-- Data extracts follows --
(* ===== verification/Program.v ===== *)
(** * Programs over the API server

    The reconcilers run against an API server, other controllers and other
    goroutines of the same process.  A reconcile function is a [prog]: a tree of
    calls whose continuations receive whatever the environment answers.  A run
    of a program records every call with its answer, and nothing is assumed
    about the answers: the server may fail, return stale or foreign objects, or
    change them between two calls.

    The shared state of the process is behind calls too: [ReadGlobal] is one
    locked read of the YanetConfig snapshot, [RefreshSnapshot] the locked
    read-and-publish of yanetconfig_controller.go, [Throttle] the locked section
    of [checkUpdateRequeue]. *)

From S2P Require Import Prelude GoLib K8s Metrics Api Resolve Labels Builder Service.
#[local] Open Scope Z_scope.

(** ** Objects *)
Record Condition := MkCondition {
  cd_Type : string;
  cd_Status : string;
  cd_ObservedGeneration : Z;
  cd_LastTransitionTime : Z;
  cd_Reason : string;
  cd_Message : string;
}.
#[export] Instance Condition_eq_dec : EqDecision Condition.
Proof. solve_decision. Defined.

Record SyncStatus := MkSyncStatus {
  sy_Synced : list string;
  sy_OutOfSync : list string;
  sy_SyncWaiting : list string;
  sy_Error : list string;
  sy_Disabled : list string;
}.
#[export] Instance SyncStatus_eq_dec : EqDecision SyncStatus.
Proof. solve_decision. Defined.

Record NodeStatus := MkNodeStatus {
  ns_NodeName : string;
  ns_LastUpdateTime : option Z;
  ns_Deployments : gmap string string;
  ns_NumaCount : Z;
}.
#[export] Instance NodeStatus_eq_dec : EqDecision NodeStatus.
Proof. solve_decision. Defined.

Record YanetStatus := MkYanetStatus {
  st_Pods : gmap string (list string);
  st_Sync : SyncStatus;
  st_Conditions : list Condition;
  st_NodesStatus : gmap string NodeStatus;
  st_Services : list string;
}.
#[export] Instance YanetStatus_eq_dec : EqDecision YanetStatus.
Proof. solve_decision. Defined.

Record Yanet := MkYanet {
  y_APIVersion : string;
  y_Kind : string;
  y_Meta : ObjectMeta;
  y_Spec : YanetSpec;
  y_Status : YanetStatus;
}.
Definition y_Name (y : Yanet) : string := om_Name (y_Meta y).
Definition y_Namespace (y : Yanet) : string := om_Namespace (y_Meta y).
Definition set_y_Meta (x : ObjectMeta) (y : Yanet) : Yanet :=
  MkYanet (y_APIVersion y) (y_Kind y) x (y_Spec y) (y_Status y).
Definition set_y_Status (x : YanetStatus) (y : Yanet) : Yanet :=
  MkYanet (y_APIVersion y) (y_Kind y) (y_Meta y) (y_Spec y) x.

Record YanetConfig := MkYanetConfig { yc_Meta : ObjectMeta; yc_Spec : YanetConfigSpec }.

Record Node := MkNode { n_Name : string; n_Labels : gmap string string; n_Allocatable : ResourceList }.

Record ConfigMap := MkConfigMap { cm_Meta : ObjectMeta; cm_Data : gmap string string; cm_other : string }.
#[export] Instance ConfigMap_eq_dec : EqDecision ConfigMap.
Proof. solve_decision. Defined.

Record Pod := MkPod { p_Meta : ObjectMeta; p_Spec : PodSpec; p_Phase : string }.

Record ReplicaSet := MkReplicaSet {
  rs_Meta : ObjectMeta;
  rs_Replicas : option Z;
  rs_Template : PodTemplateSpec;
  rs_StatusReplicas : Z;
  rs_ObservedGeneration : Z;
}.

(** ** Calls *)
Inductive call :=
| ReadGlobal
| RefreshSnapshot
| Throttle (updateWindow : Z) (updateHost : string)
| Now
| GetConfig
| GetYanet (namespace name : string)
| ListYanets
| UpdateYanet (y : Yanet)
| UpdateYanetStatus (y : Yanet)
| ListNodes (selector : gmap string string)
| GetDeployment (namespace name : string)
| ListDeployments (namespace : option string)
| CreateDeployment (d : Deployment)
| UpdateDeployment (dryRun : bool) (d : Deployment)
| DeleteDeployment (d : Deployment)
| GetConfigMap (namespace name : string)
| ListConfigMaps (namespace : string) (selector : gmap string string)
| CreateConfigMap (c : ConfigMap)
| UpdateConfigMap (c : ConfigMap)
| DeleteConfigMap (c : ConfigMap)
| ListPods (namespace : string) (selector : gmap string string)
| ListReplicaSets (namespace : string)
| GetService (namespace name : string)
| ListServices (selector : gmap string string)
| CreateService (s : Service)
| UpdateService (s : Service)
| DeleteService (s : Service)
| EmitEvent (reason : string)
| Observe (o : observation).

(** What a call answers.  [ReadGlobal] answers [None] when the reconciler has no
    [GlobalConfig]; a successful write answers the object the server stored. *)
Definition answer (c : call) : Type :=
  match c with
  | ReadGlobal => option YanetConfigSpec
  | RefreshSnapshot => result (option YanetConfig)
  | Throttle _ _ => Z
  | Now => Z
  | GetConfig => result YanetConfig
  | GetYanet _ _ => result Yanet
  | ListYanets => result (list Yanet)
  | UpdateYanet _ | UpdateYanetStatus _ => result Yanet
  | ListNodes _ => result (list Node)
  | GetDeployment _ _ => result Deployment
  | ListDeployments _ => result (list Deployment)
  | CreateDeployment _ | UpdateDeployment _ _ => result Deployment
  | GetConfigMap _ _ => result ConfigMap
  | ListConfigMaps _ _ => result (list ConfigMap)
  | CreateConfigMap _ | UpdateConfigMap _ => result ConfigMap
  | ListPods _ _ => result (list Pod)
  | ListReplicaSets _ => result (list ReplicaSet)
  | GetService _ _ => result Service
  | ListServices _ => result (list Service)
  | CreateService _ | UpdateService _ => result Service
  | DeleteDeployment _ | DeleteConfigMap _ | DeleteService _ => result unit
  | EmitEvent _ | Observe _ => unit
  end.

(** The calls that ask the server to change something.  A dry-run update runs
    admission only, but the source guards it like a write. *)
Definition is_write (c : call) : bool :=
  match c with
  | UpdateYanet _ | UpdateYanetStatus _ | CreateDeployment _ | UpdateDeployment _ _ | DeleteDeployment _
  | CreateConfigMap _ | UpdateConfigMap _ | DeleteConfigMap _ | CreateService _ | UpdateService _
  | DeleteService _ | EmitEvent _ => true
  | _ => false
  end.

(** ** Programs and their runs *)
Inductive prog (A : Type) : Type :=
| Ret (a : A)
| Call (c : call) (k : answer c → prog A).
Arguments Ret {A} a.
Arguments Call {A} c k.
-- Data extracts concluded --
Search the records for the string "process", and copy every line that holds it.

| Task solution |
    goroutines of the same process.  A reconcile function is a [prog]: a tree of
    The shared state of the process is behind calls too: [ReadGlobal] is one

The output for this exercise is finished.